I suspect it's also as much a product of responding to user feedback, with the caveat that it's entirely possible they've forgotten what I call "the King criterion" for evaluating criticism -- this came from an article written by Stephen King about writing, which I read decades ago but still remember. Basically, if you're getting feedback from many different users and reviewers, only pay attention to the parts where most of them agree; if most are criticizing something different or everybody's suggesting their own improvement, you can safely ignore all of them.
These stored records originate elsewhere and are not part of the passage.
(** X5.  Which handler [self.db] is after [get_relation_handlers]: the
    shared-db handler whenever [shared-db] is declared, even if the
    [<service>-db] handler was constructed too, except for a service
    called [shared], whose own database relation takes the name
    [shared-db] first; the [<service>-db] handler if only that relation is
    declared; and unchanged if neither is. *)
Theorem db_attribute_last_assignment (d : CharmDef) (attrs : HandlerAttrs)
    (b : Building) :
  get_relation_handlers d None attrs = Ok b →
  db b.2
  = if bool_decide ("shared-db" ∈ dom (meta_relations d)) then
      if bool_decide (service_name d = "shared")
      then Some (DBHandler "shared-db")
      else Some (SharedDBHandler "shared-db" [service_name d])
    else if bool_decide (service_name d +:+ "-db" ∈ dom (meta_relations d))
    then Some (DBHandler (service_name d +:+ "-db"))
    else db attrs.
Proof.
  intros Hget. apply get_relation_handlers_fold in Hget as ->.
  destruct (candidates_split_db d) as (cs & -> & Hframe & Hnames).
  rewrite !foldl_app.
  rewrite (foldl_try_add_frame d db [_; _]); cycle 1.
  { intros c Hc h a.
    repeat (apply elem_of_cons in Hc as [->|Hc]); try done. inversion Hc. }
  set (b1 := foldl (try_add d) (list_or_nil None, attrs) cs).
  assert (Hdb1 : db b1.2 = db attrs)
    by exact (foldl_try_add_frame d db cs (list_or_nil None, attrs) Hframe).
  assert (Hn1 : ∀ n, n ∈ relation_name <$> b1.1 →
                  n = "amqp" ∨ n = "identity-service").
  { intros n. unfold b1. rewrite foldl_try_add_names. simpl.
    intros [Hin|[Hin _]]; [inversion Hin|by apply Hnames]. }
  clearbody b1. cbn [foldl]. unfold try_add. cbn [fst snd relation_name].
  rewrite (can_add_handler_fresh_eq d (service_name d +:+ "-db")); cycle 1.
  { intros Hin. destruct (Hn1 _ Hin) as [Heq|Heq];
      by apply db_name_neq in Heq. }
  assert (Hs1 : "shared-db" ∉ relation_name <$> b1.1).
  { intros Hin. by destruct (Hn1 _ Hin). }
  case_bool_decide as Hdbdecl.
  - unfold add_handler. cbn [fst snd].
    destruct (decide (service_name d = "shared")) as [Hsh|Hsh].
    + rewrite (bool_decide_eq_true_2 (service_name d = "shared")) by done.
      assert (Hcan : can_add_handler d "shared-db"
                       (b1.1 ++ [DBHandler (service_name d +:+ "-db")]) = false).
      { destruct (can_add_handler _ _ _) eqn:Hcan; [|done].
        apply can_add_handler_fresh in Hcan. exfalso. apply Hcan.
        rewrite fmap_app, elem_of_app. right. simpl.
        apply list_elem_of_singleton. by rewrite Hsh. }
      rewrite Hcan. simpl.
      assert (Hdecl : "shared-db" ∈ dom (meta_relations d))
        by (by rewrite Hsh in Hdbdecl).
      rewrite (bool_decide_eq_true_2 _ Hdecl). by rewrite Hsh.
    + rewrite (bool_decide_eq_false_2 (service_name d = "shared")) by done.
      rewrite (can_add_handler_fresh_eq d "shared-db"); cycle 1.
      { rewrite fmap_app, elem_of_app. simpl. intros [Hin|Hin]; [done|].
        apply list_elem_of_singleton in Hin. symmetry in Hin.
        by apply db_name_shared in Hin. }
      by case_bool_decide.
  - rewrite (can_add_handler_fresh_eq d "shared-db") by done.
    case_bool_decide; [|done]. simpl.
    by destruct (bool_decide (service_name d = "shared")) eqn:Hsh;
      [apply bool_decide_eq_true_1 in Hsh; rewrite Hsh in Hdbdecl|].
Qed.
But the temptation to try to please everyone is always a strong one.

No kidding.  It's an axiom of feedback from anyone that's every dealt with it systematically that "users" are good at knowing what they don't like and terrible at telling you why.  So lots of smoke tells you there is fire, but woe onto you if you trust their feedback on where exactly it is or what is causing it.  This is a truth that is very difficult for designers dealing with feedback to accept, and game designers are hardly exempt, even in the unlikely event that their feedback is evaluated systematically. 

This effect is so strong it can even persist down to the anecdotal, personal micro level.  I recently did a rough, crude "playtest" with 6 players that I knew very well.  They all agreed that X didn't work.  They all had suggestions what to do to fix it.  None of their suggestions were useful or in some cases even possible.  Yet they were correct that X was a problem.  The solution looked nothing like what they suggested, and in fact required a moderate rewrite of a completely separate sub system to fix.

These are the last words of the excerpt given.